Another square is the Plaza Vieja (Old Square), and you can see why this is a lot of people's favorite squares. It used to be a central market for Havana and now hosts some lovely hotels, museums, and even a brewery!

From there, we walked over to the cathedral for more history, strolled by La Bodeguita del Medio, and headed to lunch. We were a little early, so we visited an art shop at the end of the alley, Taller Experimental de Gráfica de La Habana. In the workshop, artists use old-style printing presses to produce screen prints and other beautiful art pieces. I loved it!

We had our first ropa vieja (shredded beef) and picadillo (ground beef and olive stew) at Doña Eutimia, a delicious little restaurant. We hadn't walked that much around Habana Vieja - it's pretty small - but we still feel like we earned it.

After lunch, we got a tour around Havana in a classic car - a 1953 Chevrolet Bel Air in metallic lavender. This is the thing that Dave had really been looking forward to. 

You can tell that these cars are kept up with a lot of love and ingenuity, but you wonder how much longer the island can keep so many of them running for tourists like us.

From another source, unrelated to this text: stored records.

(** [a - b]: integers subtract; an object operand dispatches to the
    environment. *)
Definition py_sub (a b : pyval) : M pyval :=
  match as_int a, as_int b with
  | Some x, Some y => ret (PInt (x - y))
  | _, _ =>
      if is_ref a || is_ref b
      then ext "__sub__" [a; b] []
      else raise (PyExc "TypeError" (PStr "unsupported operand"))
  end.

(** [x, y = v]: the items of [v] must be two. *)
Definition pair_of (l : list pyval) : M (pyval * pyval) :=
  match l with
  | [a; b] => ret (a, b)
  | _ => raise (PyExc "ValueError" (PStr "unpack"))
  end.

Definition unpack2 (v : pyval) : M (pyval * pyval) :=
  match v with
  | PList l => pair_of l
  | PTuple l => pair_of l
  | PStr s => pair_of (map (fun c => PStr (String c EmptyString)) (list_ascii_of_string s))
  | PRef _ =>
      items <- ext "__iter__" [v] [] ;;
      match items with
      | PList l => pair_of l
      | PTuple l => pair_of l
      | _ => raise (PyExc "TypeError" (PStr "unpack"))
      end
  | _ => raise (PyExc "TypeError" (PStr "unpack"))
  end.

(** Module attributes and imports are resolved by the environment. *)
Definition import_ (module : string) : M pyval :=
  ext "__import__" [PStr module] [].

Definition getattr_ (path : string) : M pyval :=
  ext "__getattr__" [PStr path] [].

Definition setattr_ (path : string) (v : pyval) : M unit :=
  ext "__setattr__" [PStr path; v] [] ;; ret tt.

(** ** The analysis functions, EcoliPPP cell 6 *)

(** [pathway(bg,phi,chemostats,flowstats=[],computePhi=False,verbose=False)].
    [energetics] is a global name that no cell defines; the environment
    resolves it. *)
Definition pathway (bg phi : pyval) (chemostats flowstats : list string)
    (computePhi verbose : bool) : M (pyval * pyval * pyval * pyval) :=
  print_ [PStr "Chemostats:"; strs (sorted chemostats)] ;;
  print_ [PStr "Flowstats:"; strs (sorted flowstats)] ;;
  s <- ext "st.stoich" [bg] [("quiet", PBool true)] ;;
  sc <- ext "st.statify" [s]
          [("chemostats", strs chemostats); ("flowstats", strs flowstats)] ;;
  sp <- ext "st.path" [s; sc] [] ;;
  (if verbose
   then for_each (sorted chemostats) (fun stat => print_ [PStr (ch stat +:+ ",")])
   else ret tt) ;;
  if computePhi
  then
    r <- ext "energetics" [s; sp; phi] [] ;;
    pr <- unpack2 r ;;
    let '(Phi, Phip) := pr in
    let units := "~\si{" +:+ String (ascii_of_nat 11) "olt}" in
    t <- ext "st.sprintp" [sc] [] ;;
    print_ [t] ;;
    l <- ext "st.sprintrl" [sp]
           [("chemformula", PBool true); ("Phi", Phip); ("showMu", PBool showMu)] ;;
    ext "disp.Latex" [l] [] ;;
    ret (s, sc, sp, Phip)
  else
    l <- ext "st.sprintrl" [sp] [("chemformula", PBool true)] ;;
    print_ [l] ;;
    let Phip := PInt 0 in
    ret (s, sc, sp, Phip).

(** [Pathway(S,chemostats,flowstats=[],verbose=False)]. *)
Definition Pathway (S : pyval) (chemostats flowstats : list string)
    (verbose : bool) : M (pyval * pyval * pyval) :=
  print_ [PStr "Chemostats:"; strs (sorted chemostats)] ;;
  print_ [PStr "Flowstats:"; strs (sorted flowstats)] ;;
  s <- copy_copy S ;;
  sc <- ext "st.statify" [s]
          [("chemostats", strs chemostats); ("flowstats", strs flowstats)] ;;
  sp <- ext "st.path" [s; sc] [] ;;
  (if verbose
   then for_each (sorted chemostats) (fun stat => print_ [PStr (ch stat +:+ ",")])
   else ret tt) ;;
  l <- ext "st.sprintrl" [sp] [("chemformula", PBool true)] ;;
  print_ [l] ;;
  ret (s, sc, sp).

The tour was wonderful - we drove through a lot of neighborhoods in Havana, the Malecón (Havana's version of Lake Shore Drive in Chicago), and stopped at Morro fortress for some views of the city.

I was very alarmed at this point that I hadn't put on enough sun screen, but it turned out I got through the day OK. (But if you go to Havana, bring a hat and more sun screen than I did.)

The classic car driver dropped us off directly at Almacenes de San José on the Port of Havana, an open-air arts & crafts market. All of our guide books had strongly recommended a visit to this market, and you can see why. There's artwork, tourist tchotchkes, cigar accoutrements, and artisanal products. I bought some wonderful-smelling soap from a friend of our guide.

Right next door to the market is a brewery I had heard about from some beer travel blogs, Cervecería Antiguo Almacén de la Madera y Tabaco. The brewery is housed in an old tobacco warehouse on the port, and the outdoor porch allowed us to enjoy some beers outside and face the port.

I have to say, the beers were delicious. I had the clara (light), which was flavorful but perfect for a hot day. Dave had the negra (dark). We have had a fair-sized sampling of beers in Peru, Panama, Costa Rica, and now Cuba, and this was by far the best.

We went back to the hotel for a little rest, because I think we were operating on something like four hours of sleep from our early flight. We had dinner reservations at Tatagua, where we enjoyed more traditional Cuban food. They made these delicious little taro root fritters, and I had roasted pork. Dave tried a national Cuban beer, Bucanero Fuerte, which obviously didn't compare to the craft beers we'd had earlier in the day.

After dinner, our guide dropped us off at La Zorra y el Cuervo, a classic Cuban jazz club that now seems to be populated mostly by tourists, although the music was very good. We saw Zule Guerra & Blues de Habana, who were fantastic. Her dreamy, staccato singing paired very well with the very talented musicians in the group.

Apparently they are so awesome that they are playing at the Kennedy Center later this month! Now I feel especially lucky to have seen them live in Havana.

At the end of the night, we walked home and stopped at a park with WiFi - this is how most Cubans currently access the Internet. Everyone goes to the WiFi park with their smart phone, logs on with a prepaid card, does their business, and logs off. You can tell these parks apart because they are full of locals at 11:30 p.m. just sitting around on their phones. We posted some photos, I did my Duolingo lessons (I didn't want to break my streak!) and we headed back to our casa.

I thought I would be worried walking around the streets of Havana after hours, but it felt very safe. Maybe we just had a good experience, or maybe things have been cleaned up since our guide books were written, but I didn't feel a risk of mugging or pick-pocketing like I have in some places in Europe, or in Lima.